The death of Jumaa al-Batran shows how severe the situation facing vulnerable families remains.

Israeli authorities say they have allowed thousands of aid trucks carrying food, water, medical equipment and shelter supplies into Gaza. International aid agencies say Israeli forces have been hampering aid deliveries, making the humanitarian crisis even worse.

Yahya al-Batran's family, from the northern town of Beit Lahiya, fled their home early in the war for al-Maghazi, an open air patch of dunes and scrubland in central Gaza which Israeli authorities decreed as a humanitarian zone.

Later on, as al-Maghazi became increasingly unsafe, they moved to another encampment in nearby Deir al-Balah city.

"Since I am an adult I may take this and endure it, but what did the young one do to deserve this?" Jumaa's mother, Noura al-Batran said. "He could not endure it, he could not endure the cold or the hunger and this hopelessness."

TATTERED TENTS

Around the area, dozens of tents, many already tattered from months of use, have been blown away or flooded by the strong winds and rain, leaving families struggling to repair the damage, patching torn sheets of plastic and piling up sand to hold back the water.

It is another aspect of the humanitarian crisis facing Gaza's 2.3 million population, caught by the relentless Israeli campaign against the remnants of Hamas and dependent on an erratic aid system increasingly vulnerable to looting as order has broken down.

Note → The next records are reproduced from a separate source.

Lemma revoke_operator_step reason t o : is_revoked o = false →
  operator_step o (operator_revoked reason t o).
Proof. intros H. split_and!; try done. by rewrite H. Qed.
Lemma close_session_step status reason t s : sn_Status s ≠ SessionRevoked → session_step s (session_closed status reason t s).
Proof. intros H. by split_and!. Qed.
Lemma is_live_unrevoked s : is_live s = true → sn_Status s ≠ SessionRevoked.
Proof. unfold is_live. intros H E. by rewrite E in H. Qed.
Lemma unrevoked_of_status id s : unrevoked_of id s = true → sn_OperatorID s = id ∧ sn_Status s ≠ SessionRevoked.
Proof. unfold unrevoked_of. intros H. by destruct_bools. Qed.
Lemma revoke_sessions_settles e id status reason t : keeps_fleet (write_sessions e (update_where (unrevoked_of id) (session_closed status reason t))).
Proof. apply update_sessions_settles. intros s [_ Hs]%unrevoked_of_status. by apply close_session_step. Qed.
#[export] Hint Resolve revoke_sessions_settles : preserve.
Lemma RevokeOperator_settles c k id reason ev : keeps_fleet (RevokeOperator_store c k id reason ev).
Proof.
  unfold RevokeOperator_store. db_preserve. unfold revokeOperatorTx. db_preserve.
  apply update_operators_settles; [done|]. intros x Ho. apply revoke_operator_step. by destruct_bools.
Qed.
Lemma update_session_settles p f : (∀ s, p s = true → session_step s (f s)) → keeps_fleet (update_session p f).
Proof. intros Hf. unfold update_session. db_preserve. by apply update_sessions_settles. Qed.
Lemma Heartbeat_settles id : keeps_fleet (Heartbeat_session id).
Proof.
  unfold Heartbeat_session. db_preserve. apply update_session_settles. intros s Hs. destruct_bools.
  split; [by split_and!|]. intros E. by destruct (is_live_unrevoked s).
Qed.
Lemma UpdateStatus_settles id status : keeps_fleet (UpdateStatus_session id status).
Proof. apply update_session_settles. intros s Hs. destruct_bools. by split_and!. Qed.
Lemma UpdateCertificate_settles id expected serial exp : keeps_fleet (UpdateCertificate id expected serial exp).
Proof.
  unfold UpdateCertificate. db_preserve. apply update_operators_settles.
  - intros o Ho Hd. destruct_bools. split; [done|]. unfold is_active in *. destruct_bools. by simpl; congruence.
  - intros o Ho. destruct_bools. assert (Ha : is_active o = true) by done. split_and!; try done; [by rewrite Ha|].
    unfold is_active, is_revoked in *. destruct_bools. by rewrite Ha.
Qed.
Lemma unique_key {A B} (f : A → B) (l : list A) x y : NoDup (f <$> l) → x ∈ l → y ∈ l → f x = f y → x = y.
Proof.
  intros Hn Hx Hy E. apply list_elem_of_lookup in Hx as [i Hi]. apply list_elem_of_lookup in Hy as [j Hj].
  assert (i = j) as ->; [|congruence]. apply (NoDup_lookup (f <$> l) i j (f x)); [done|by rewrite list_lookup_fmap, Hi|].
  by rewrite list_lookup_fmap, Hj, E.
Qed.
Lemma token_row_pending tokens id t u : tokens_ok tokens → t ∈ tokens → et_ID t = id → u ∈ tokens → pending_id id u = true → u = t.
Proof. intros [Hn _] Ht <- Hu Hp. unfold pending_id in Hp. destruct_bools. by apply (unique_key et_ID tokens). Qed.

Israel's campaign against Hamas in Gaza has killed more than 45,500 Palestinians, according to Palestinian health officials, and turned the enclave into a wasteland of rubble and destroyed buildings.

The United Nations relief agency for Palestinians, UNRWA, said on Sunday that the aid is nowhere near enough and a ceasefire was desperately needed to deliver as famine loomed.

Earlier this month, Israeli and Hamas leaders expressed hopes that talks brokered by Egypt, Qatar and the United States could lead to an agreement to halt the fighting and return Israeli hostages held by Hamas, potentially opening the way to a full ceasefire agreement.

But optimistic talk of a deal before the end of the year has faded and it remains unclear how near the two sides are to an agreement.

Even as the displaced suffer, Israeli troops have been battling Hamas fighters in the ruined area around the northern towns of Beit Hanoun, Jabalia and Beit Lahiya, now out of reach of emergency services cut off by the fighting.